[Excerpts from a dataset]
---+---

(* ===== verification/KheapDemo.v ===== *)
(** * The kernel heap: an instance

    The heap as the kernel creates it, the properties on it, and a run in which a
    page-aligned block is handed out twice. *)

From stdpp Require Import base numbers list gmap.
From Stdlib Require Import ZArith Lia Sorting.Sorted.
From S2P Require Import Prelude Pmm Mmu MmuInv Cow Kheap KheapInv KheapAlloc KheapGrow KheapSpec.

#[local] Open Scope Z_scope.
#[local] Open Scope kernel_scope.

Definition heap_mmu : mmu := with_mm_kernel 4096 demo_mmu.
Definition no_heap : heap_t := mk_heap [] 0 0 0 0 false false.
Definition boot_heap : kM khs unit := create_heap KHEAP_START (KHEAP_START + KHEAP_INITIAL_SIZE) 18446656112779329536 false false.
Definition heap_zero : khs := match boot_heap (mk_khs (λ _, 0) no_heap heap_mmu) with Ret _ s => s | _ => mk_khs (λ _, 0) no_heap heap_mmu end.

(** [create_heap] gives a sound heap of one hole, unless the memory happens to contain
    the magic number where the footer would be. *)
Lemma create_heap_run m h u b rs r start stop : kmmu u b rs r → 0 ≤ start → start mod 4096 = 0 → stop mod 4096 = 0 →
  start + 1048604 ≤ stop ≤ start + 4294963200 → stop ≤ 18446744065119617024 → ft_magic m (stop - 16) ≠ HEAP_MAGIC →
  ∀ max sup ro, stop ≤ max ≤ 18446744065119617024 →
  (∃ s', create_heap start stop max sup ro (mk_khs m h u) = Panic s') ∨
  ∃ m' h' u', create_heap start stop max sup ro (mk_khs m h u) = Ret tt (mk_khs m' h' u') ∧ heap_inv m' h' [mk_seg (start + 1048576) (stop - (start + 1048576)) Hole] ∧
    (∃ b', kmmu u' b' rs r) ∧ h_index h' = [start + 1048576] ∧ h_index_max h' = HEAP_INDEX_SIZE ∧ h_start h' = start + 1048576 ∧ h_end h' = stop.
Proof.
  intros [H Hc HT Hr] Hs0 Hs He Hse Hst Hf max sup ro Hm. unfold create_heap. destruct (first_free_run _ b rs H) as (f & b1 & E & H1 & M1 & _ & R).
  assert ((∃ s', mm (pm (kmalloc_int 56 false)) (mk_khs m h u) = Panic s') ∨ ∃ a u', mm (pm (kmalloc_int 56 false)) (mk_khs m h u) = Ret a (mk_khs m h u') ∧ ∃ b', kmmu u' b' rs r) as Hk.
  { unfold mm, pm. cbn [kh_mmu]. unfold kmalloc_int. rewrite (kbind_ret kget _ _ _ (mm_pmm u) eq_refl), Hr. change (4096 <? 56) with false. cbn iota. rewrite (kbind_ret _ _ _ _ _ E).
    destruct R as [[-> _]|(Hf0 & Hf1 & _)]; [left; by eexists|right]. pose proof (po_total _ _ _ H).
    replace (f =? NO_FRAME) with false by (symmetry; apply Z.eqb_neq; unfold NO_FRAME; lia).
    destruct (set_frame_run _ _ _ f H1 ltac:(cbn; lia)) as (b2 & E2 & H2 & B2). rewrite (kbind_ret _ _ _ _ _ E2). do 2 eexists. split; [reflexivity|]. exists b2. split; cbn; try done.
    apply (tree_ext (mm_word u) _ b); [done|done|]. intros g Hg Hb. by rewrite B2, (M1 g Hg Hb) by done. }
  destruct Hk as [[s' Ek]|(a & u' & Ek & HK)]; [left; exists s'; unfold kbind at 1; by rewrite Ek|right]. rewrite (kbind_ret _ _ _ _ _ Ek). change (8 * HEAP_INDEX_SIZE) with 1048576.
  rewrite (u64_small (start + 1048576)) by lia. set (st := start + 1048576). assert (st mod 4096 = 0) as Hst0 by (unfold st; rewrite Zplus_mod, Hs; done).
  rewrite KheapAlloc.land_4095, Hst0. change (negb (0 =? 0)) with false. cbn iota. set (h1 := mk_heap [] HEAP_INDEX_SIZE st stop max sup ro).
  rewrite (kbind_ret (kmodify _) _ (mk_khs m h u') tt (mk_khs m h1 u') eq_refl), poke_bind. rewrite (u32_small (stop - st)) by (unfold st; lia). set (m1 := wr_header st 1 (stop - st) m).
  exists m1, (with_index [st] h1), u'. split; [done|]. split; [|done]. split; cbn [h_start h_end h_index with_index h1].
  - cbn [lay sg_at sg_size]. split; [done|]. split; [|lia]. unfold seg_ok. cbn [sg_at sg_size sg_kind]. split; [unfold st; lia|]. split; [apply hdr_written; unfold st; lia|].
    right. replace (st + (stop - st) - 16) with (stop - 16) by lia. unfold ft_magic in *. rewrite (rdm_ext _ _ m m1); [done|]. intros. unfold m1. apply wr_header_out. unfold st. lia.
  - done.
  - repeat constructor.
  - by intros s [= <-].
  - split; cbn [h_start h_end h_max h_index h_index_max with_index h1]; unfold st in *; try lia. done.
Qed.

Lemma heap_mmu_ok : kmmu heap_mmu [7; 0; 0] (replicate 64 0) 8192.
Proof. split; [exact demo_pmm_ok|reflexivity|exact demo_mmu_tree|reflexivity]. Qed.

(** The heap of the kernel after [init_paging]. *)
Lemma boot_heap_ok : ∃ l b, heap_inv (kh_mem heap_zero) (kh_heap heap_zero) l ∧ l = [mk_seg 18446638520594333696 15728640 Hole] ∧ kmmu (kh_mmu heap_zero) b (replicate 64 0) 8192 ∧
  h_index (kh_heap heap_zero) = [18446638520594333696] ∧ h_index_max (kh_heap heap_zero) = HEAP_INDEX_SIZE ∧ may_grow (kh_heap heap_zero) 100.
Proof.
  destruct (create_heap_run (λ _, 0) no_heap heap_mmu [7; 0; 0] (replicate 64 0) 8192 KHEAP_START (KHEAP_START + KHEAP_INITIAL_SIZE) heap_mmu_ok)
    with (max := 18446656112779329536) (sup := false) (ro := false) as [[s' E]|(m & h & u & E & I & [b K] & Hi & Hm & Hs & He)]; try (vm_compute; split; discriminate); try discriminate; try reflexivity.
  exists [mk_seg 18446638520594333696 15728640 Hole], b. unfold heap_zero. fold boot_heap in E. rewrite E. cbn [kh_mem kh_heap kh_mmu]. split; [exact I|]. split; [done|]. split; [done|].
  split; [done|]. split; [done|]. unfold may_grow. rewrite Hs, He. by vm_compute.
Qed.

Lemma boot_fits al : hole_fits (kh_mem heap_zero) 128 al 18446638520594333696 = true.
Proof. destruct al; vm_compute; reflexivity. Qed.
Lemma boot_state : heap_zero = mk_khs (kh_mem heap_zero) (kh_heap heap_zero) (kh_mmu heap_zero).
Proof. by destruct heap_zero. Qed.

Lemma heap_alloc_ok_witness : ∃ m' h' l' p, alloc 100 true heap_zero = Ret p (mk_khs m' h' (kh_mmu heap_zero)) ∧ heap_inv m' h' l' ∧ p mod 4096 = 0.
Proof.
  destruct boot_heap_ok as (l & b & I & _ & _ & Hi & Hm & _).
  destruct (heap_alloc_ok (kh_mem heap_zero) (kh_heap heap_zero) (kh_mmu heap_zero) l 100 true I ltac:(lia) ltac:(lia)) as (m' & h' & l' & p & E & _ & I' & R).
  - rewrite Hi, Hm. reflexivity.
  - exists 18446638520594333696. rewrite Hi. split; [apply list_elem_of_here|exact (boot_fits true)].
  - exists m', h', l', p. split; [rewrite boot_state; exact E|]. split; [exact I'|]. by apply (br_aligned _ _ _ _ _ _ _ R).
Defined.

Lemma boot_client b l : heap_inv (kh_mem heap_zero) (kh_heap heap_zero) l → l = [mk_seg 18446638520594333696 15728640 Hole] → kmmu (kh_mmu heap_zero) b (replicate 64 0) 8192 →
  client_inv heap_zero [] [] l [] b (replicate 64 0) 8192.
Proof. intros I -> K. split; [exact I|exact K|by repeat constructor|done|constructor|constructor]. Qed.

Lemma heap_free_ok_witness : ∃ m h a n l1 l2, heap_inv m h (l1 ++ mk_seg a n Used :: l2) ∧
  ((∃ s', free (a + 12) (mk_khs m h (kh_mmu heap_zero)) = Panic s' ∧ free_panics h a (a + n)) ∨
   ∃ m' h' l', free (a + 12) (mk_khs m h (kh_mmu heap_zero)) = Ret tt (mk_khs m' h' (kh_mmu heap_zero)) ∧ heap_inv m' h' l').
Proof.
  destruct boot_heap_ok as (l & b & I & El & _ & Hi & Hm & _).
  destruct (alloc_fits_run (kh_mem heap_zero) (kh_heap heap_zero) (kh_mmu heap_zero) l 100 false I ltac:(lia) ltac:(lia)) as (m & h & l' & p & _ & _ & I' & [R _ _ _]).
  { rewrite Hi, Hm. reflexivity. }
  { exists 18446638520594333696. rewrite Hi. split; [apply list_elem_of_here|exact (boot_fits false)]. }
  destruct R as (r1 & r2 & pre & k & E1 & E2 & _ & [->|[? _]]); [|discriminate]. subst l. destruct r1; [|discriminate E1]. destruct r2; [|discriminate E1]. cbn [app] in E2.
  assert (mk_seg (p - 12) k Used ∈ l') as Hin by (apply (rest_in _ l'); rewrite E2; apply list_elem_of_here). apply list_elem_of_split in Hin as (l1 & l2 & ->).
  assert (Forall (λ x, sg_kind x ≠ Waste) (l1 ++ mk_seg (p - 12) k Used :: l2)) as W by (apply whole_of_rest; rewrite E2; by repeat constructor).
  rewrite Forall_app, Forall_cons, !Forall_forall in W. destruct W as (W1 & _ & W2).
  exists m, h, (p - 12), k, l1, l2. split; [exact I'|]. destruct (heap_free_ok m h (kh_mmu heap_zero) l1 (p - 12) k l2 I') as [P|(m' & h' & l' & E & _ & I2 & _)].
  - intros x Hx. apply W1. by apply last_Some_elem_of.
  - intros x Hx. apply W2. destruct l2; cbn in Hx; [done|]. injection Hx as ->. apply list_elem_of_here.
  - left. exact P.
  - right. exists m', h', l'. split; [exact E|exact I2].
Defined.

(** A heap of one page. *)
Definition one_page : khs := match create_heap KHEAP_START (KHEAP_START + 1052672) 18446656112779329536 false false (mk_khs (λ _, 0) no_heap heap_mmu) with
  | Ret _ s => s | _ => mk_khs (λ _, 0) no_heap heap_mmu end.
Definition one_page_grows : bool := match alloc 5000 false one_page with Ret p _ => negb (p =? 0) | _ => false end.
Lemma one_page_state : one_page = mk_khs (kh_mem one_page) (kh_heap one_page) (kh_mmu one_page).
Proof. by destruct one_page. Qed.
Lemma heap_grow_ok_witness : ∃ m h l u b p, alloc 5000 false one_page = Ret p (mk_khs m h u) ∧ heap_inv m h l ∧ kmmu u b (replicate 64 0) 8192.
Proof.
  destruct (create_heap_run (λ _, 0) no_heap heap_mmu [7; 0; 0] (replicate 64 0) 8192 KHEAP_START (KHEAP_START + 1052672) heap_mmu_ok)
    with (max := 18446656112779329536) (sup := false) (ro := false) as [[s' E]|(m & h & u & E & I & [b K] & Hi & Hm & Hs & He)];
    try (vm_compute; split; discriminate); try discriminate; try reflexivity.
  assert (one_page = mk_khs m h u) as Eo by (unfold one_page; rewrite E; reflexivity). assert (one_page_grows = true) as G by (vm_compute; reflexivity). unfold one_page_grows in G.
  destruct (heap_grow_ok m h u _ b (replicate 64 0) 8192 5000 false I K ltac:(lia)) as [(s' & Ea & _)|(m' & h' & l' & u' & b' & fs & K' & _ & I' & p & [[Ea _]|[? _]])].
  - unfold may_grow. rewrite Hs, He. clear. vm_compute. split; discriminate.
  - rewrite Hi, Hm. reflexivity.
  - rewrite Hi. constructor; [|constructor]. destruct (lay_in _ _ _ _ _ (hi_lay _ _ _ I) (list_elem_of_here _ _)) as ((_ & (_ & _ & Hz) & _) & _). unfold hole_fits.
    cbn [sg_at sg_size] in Hz. rewrite Hz. reflexivity.
  - rewrite Eo, Ea in G. discriminate G.
  - exists m', h', l', u', b', p. rewrite Eo. split; [exact Ea|]. split; [exact I'|exact K'].
  - discriminate.
Defined.

(** ** A block that is handed out twice

    A block of 4036 bytes; a page-aligned block, which wastes the 20 bytes between
    the two; a block that takes the rest of the heap; the release of the first, which takes the header that the hole has left
    there for that of a hole; a block of 8000 bytes, which contains the second. *)
Definition handed_out_twice : kM khs (Z * Z) :=
  alloc 32740 false ;;;
  let* first := alloc 4036 false in
  let* second := alloc 100 true in
  alloc 15691632 false ;;;
  free first ;;;
  let* third := alloc 8000 false in
  kret (second, third).
Definition inside (o : outcome khs (Z * Z)) : bool := match o with Ret (second, third) _ => (third <=? second) && (second + 100 <=? third + 8000) | _ => false end.
Lemma aligned_blocks_overlap : inside (handed_out_twice heap_zero) = true.
Proof. vm_compute. reflexivity. Qed.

---+---

### AIM OF THE EXERCISE
How many lines in the data above contain the string "that"? Reply with only the number.

### RESPONSE
3